Jack Engelhard
Jack Engelhardhttp://www.jackengelhard.com

After 25 years of research, beloved British heiress Hannah Rothschild, author, filmmaker, philanthropist, uncovered enough material to set the record straight about her flamboyant great-aunt of years past, Pannonica (“Nica”) Rothschild, which led Hanna to write the book, “The Baroness: The Search for Nica, rebellious Rothschild and Jazz’s Secret Muse.”

Nica lifted the Jazz World and without her contribution the music may have died.

She was a niece of Walter Rothschild, to whom Lord Balfour handed the letter which viewed favorably a Jewish home in then Palestine.

Rap mogul Kanye West should get his hands on the book, which reveals Nica as the nurturer for a generation of mainly Black Jazz/bebop artists …Kanye’s predecessors of the 1940s, 1950s, and even beyond, when New York was snapping to the rhythms out of Harlem of such piano virtuosos as Thelonious Monk…thanks largely to a Rothschild gone slumming in the best possible way.

Reading Hannah’s book, Kanye might learn that his fame has origins, and springs from the generous spirit of a Jewish caregiver who used her wealth to support his hip-hop ancestors.

Perhaps then he’d take back his slur against the Jewish people, which continues to do damage after it was shared to his 31 million followers.

That’s asking too much, since hatred against Jews is demonic, but everybody, we trust, has a conscience.

Even therefore Candace Owens, once a bright light for conservatives, but who now finds no fault in Kanye.

She claims he is being misunderstood. She finds nuance in his words,” I’m a bit sleepy tonight but when I wake up I’m going Death Con 3 on the Jewish People.”

Scratch a rapper and this is what you get.

Perhaps Candace was having a bad hair day, because the message is clear enough and requires no interpreters.

We all speak the same language, but bebop artists back then spoke differently about Jewish benefactors.

The language was written and performed to the beat of gratitude.

Says Thelonious 111, who was close to Nica and his Jazz great father Monk, “Nica was an angel for Jazz. The Jazz musicians that she helped is too long to count. The testament to how important a human being she was to the Jazz Community is found in the fact that perhaps five or six of the greatest Jazz composers wrote compositions for her.”

As it turned out, more than 20 wrote compositions for her.

Before all that, she was fully European and entirely Rothschild, based in London… one branch of a vast Rothschild Empire.

The name Rothschild is synonymous with wealth, on the grandest scale, but the Rothschilds never forgot their duties to give and give generously as Jews.

As bankers, they supported kingdoms and democracies at a cost of billions…their guests were indeed kings and queens…but when Hitler came, they were not spared.

They too were fatally harmed and dispersed.

Jacob Rothschild, the fourth Baron and author Hannah’s father, remarked: “From generation to generation, we have to start all over again.”

World War Two underway, by then married with five children, Nica joined the fight.
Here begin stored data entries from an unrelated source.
(** The three cases of an observation. *)
Lemma obs_cases policy i :
  (is_alive i = true ∧ is_restartable policy i = false ∧ is_terminal policy i = false) ∨
  (is_alive i = false ∧ is_restartable policy i = true ∧ is_terminal policy i = false) ∨
  (is_alive i = false ∧ is_restartable policy i = false ∧ is_terminal policy i = true).
Proof.
  unfold is_restartable, is_terminal.
  destruct (is_alive i), (restart_due policy i); naive_solver.
Qed.

Lemma tally_step_spec policy t i :
  let t' := tally_step policy t i in
  alive_slots t' =
    (if is_alive i then {[ob_replica_index i]} ∪ alive_slots t else alive_slots t) ∧
  restart_slots t' =
    (if is_restartable policy i then {[ob_replica_index i]} ∪ restart_slots t
     else restart_slots t) ∧
  terminal_slots t' =
    (if is_terminal policy i then {[ob_replica_index i]} ∪ terminal_slots t
     else terminal_slots t) ∧
  want_restart_ids t' =
    want_restart_ids t ++ (if is_restartable policy i then [ob_instance_id i] else []).
Proof.
  unfold tally_step, is_restartable, is_terminal, is_alive. rewrite wants_restart_due.
  destruct (negb (ob_exited i) && negb (ob_unhealthy i)), (restart_due policy i); simpl;
    rewrite ?app_nil_r; done.
Qed.

(** Membership in a set grown along the observations by a test [f]. *)
Lemma grown_set (f : InstanceObservation → bool) (g : list InstanceObservation → gset Z) l :
  g [] = ∅ →
  (∀ l i, g (l ++ [i]) = if f i then {[ob_replica_index i]} ∪ g l else g l) →
  g l = list_to_set (ob_replica_index <$> List.filter f l).
Proof.
  intros H0 Hs. induction l as [|i l IH] using rev_ind; [by rewrite H0|].
  rewrite Hs, List.filter_app, fmap_app, list_to_set_app_L, IH. simpl.
  destruct (f i); simpl; set_solver.
Qed.

Lemma tally_alive policy l :
  alive_slots (tally policy l) = list_to_set (ob_replica_index <$> List.filter is_alive l).
Proof.
  apply (grown_set is_alive (λ l, alive_slots (tally policy l))); [done|].
  intros k i. rewrite tally_app. apply tally_step_spec.
Qed.

Lemma tally_restart policy l :
  restart_slots (tally policy l) =
  list_to_set (ob_replica_index <$> List.filter (is_restartable policy) l).
Proof.
  apply (grown_set (is_restartable policy) (λ l, restart_slots (tally policy l))); [done|].
  intros k i. rewrite tally_app. apply tally_step_spec.
Qed.

Lemma tally_terminal policy l :
  terminal_slots (tally policy l) =
  list_to_set (ob_replica_index <$> List.filter (is_terminal policy) l).
Proof.
  apply (grown_set (is_terminal policy) (λ l, terminal_slots (tally policy l))); [done|].
  intros k i. rewrite tally_app. apply tally_step_spec.
Qed.

Lemma tally_ids {J : SerdeJson} spec l :
  want_restart_ids (tally (svc_restart_policy spec) l) = restart_ids spec l.
Proof.
  induction l as [|i l IH] using rev_ind; [done|].
  rewrite tally_app. destruct (tally_step_spec (svc_restart_policy spec)
    (tally (svc_restart_policy spec) l) i) as (_ & _ & _ & ->).
  rewrite IH. unfold restart_ids. rewrite List.filter_app, fmap_app. simpl.
  by destruct (is_restartable _ i).
Qed.

Lemma elem_of_slot_set (f : InstanceObservation → bool) l s :
  s ∈ (list_to_set (ob_replica_index <$> List.filter f l) : gset Z) ↔
  ∃ i, i ∈ l ∧ f i = true ∧ ob_replica_index i = s.
Proof.
  rewrite elem_of_list_to_set, list_elem_of_fmap. setoid_rewrite elem_of_bfilter. naive_solver.
Qed.

Lemma slot_set_size (f : InstanceObservation → bool) l :
  size (list_to_set (ob_replica_index <$> List.filter f l) : gset Z) ≤ length l.
Proof.
  etrans; [apply size_list_to_set_le|]. rewrite length_fmap. apply List.filter_length_le.
Qed.

(** ** Refinement *)

Section refinement.
Context {J : SerdeJson} (spec : ServiceSpec) (l : list InstanceObservation).
Notation policy := (svc_restart_policy spec).
Notation desired := (desired_replicas spec).
Notation T := (tally policy l).

(** The [missing_slots] vector of the code before it is sorted. *)
Notation missing_vec :=
  (List.filter (λ i, negb (bool_decide (i ∈ alive_slots T))
                     && negb (bool_decide (i ∈ terminal_slots T))
                     && negb (bool_decide (i ∈ restart_slots T)))
               (range_u32 0 desired)).

Lemma elem_of_missing_vec s : s ∈ missing_vec ↔ missing spec l s.
Proof.
  rewrite elem_of_bfilter, elem_of_range_u32, !andb_true_iff, !negb_true_iff.
  rewrite !bool_decide_eq_false, tally_alive, tally_terminal, tally_restart.
  rewrite !elem_of_slot_set. unfold missing. split.
  - intros [Hs [[Ha Ht] Hr]]. split; [done|]. intros i Hi Hs'.
    destruct (obs_cases policy i) as [(?&?&?)|[(?&?&?)|(?&?&?)]]; naive_solver.
  - naive_solver.
Qed.

Lemma elem_of_restart_slots s : s ∈ restart_slots T ↔ to_restart spec l s.
Proof. rewrite tally_restart, elem_of_slot_set. done. Qed.

Lemma length_missing_vec : (Z.of_nat (length missing_vec) <= desired)%Z.
Proof.
  assert (1 <= desired)%Z by (unfold desired_replicas; lia).
  pose proof (List.filter_length_le (λ i, negb (bool_decide (i ∈ alive_slots T))
                     && negb (bool_decide (i ∈ terminal_slots T))
                     && negb (bool_decide (i ∈ restart_slots T))) (range_u32 0 desired)).
  rewrite length_range_u32 in *. lia.
Qed.

Lemma NoDup_launch : NoDup (missing_vec ++ elements (restart_slots T)).
Proof.
  apply NoDup_app. split_and!.
  - apply NoDup_bfilter, NoDup_range_u32.
  - intros s Hs%elem_of_missing_vec Hr%elem_of_elements%elem_of_restart_slots.
    destruct Hs as [_ Hs], Hr as (i & Hi & _ & <-). by apply (Hs i).
  - apply NoDup_elements.
Qed.

(** Nothing to launch. *)
Lemma nothing_to_launch :
  missing_vec = [] ∧ restart_slots T = ∅ ↔ ∀ s, ¬ missing spec l s ∧ ¬ to_restart spec l s.
Proof.
  setoid_rewrite <- elem_of_missing_vec. setoid_rewrite <- elem_of_restart_slots. split.
  - intros [-> ->] s. split; [apply not_elem_of_nil|set_solver].
  - intros H. split; [apply elem_of_nil_inv; naive_solver|set_solver].
Qed.

Lemma something_to_launch :
  ¬ (missing_vec = [] ∧ restart_slots T = ∅) → ∃ s, missing spec l s ∨ to_restart spec l s.
Proof.
  intros H. destruct missing_vec as [|s v] eqn:E.
  - destruct (set_choose_L (restart_slots T)) as [s Hs]; [naive_solver|].
    exists s. right. by apply elem_of_restart_slots.
  - exists s. left. apply elem_of_missing_vec. rewrite E. by left.
Qed.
She served as a decoder, ambulance driver, and host for Free French Radio.

After that, there was nothing left but to be pampered and enjoy the life of a Rothschild princess.

Not for Nica, as Hannah tells it so masterfully and beautifully.

In London, someone played for her a recording of Thelonious Monk’s “Round Midnight” and Nica was hooked. Her life changed on the spot, and off she went to New York City to become Monk’s mentor. She devoted the rest of her life, nearly 30 years, to Monk and to his friends within the World of Jazz.

She was all in, and never looked back.

Leaving behind husband and children and cutting ties with her Rothschild family, is for others to judge.

Hannah, Nica’s biographer, tells it warts and all, also in a documentary available on YouTube.

In the Jazz World, Nica was a saint.

“She was the center of the Jazz scene,” remembers Monk’s son.

He remembers the Bentley that was always safe, on every street, because it belonged to the “Jazz Princess.”

The Bentley was available to anyone who needed a ride, often to the hospital after a drug overdose. There was that, surely.

Monk himself liked alcohol and “taking whatever else was around.” No such word about Nica, nor that she was anything besides a platonic mistress.

Her home in Weehawken, New Jersey and her residence in New York’s Stanhope Hotel served as headquarters for Black musicians who needed help or a place to stay.

She used a large part of her fortune paying off their debts, housing them, feeding them, and then always being there for comfort.

Like the rest of her family, she contributed mightily to Jewish organizations, and to the State of Israel.

(Shades of Peggy Guggenheim and the Arts Scene, though never throwing in her entire lot as did Nica for Jazz.)

Monk and all the rest of them idolized this free-spirited Rothschild gone slumming. They wrote music for her, with never a sour note.

That was then. This is now, isn’t it, Mr. Kanye.

New York-based bestselling American novelist Jack Engelhard writes regularly for Arutz Sheva.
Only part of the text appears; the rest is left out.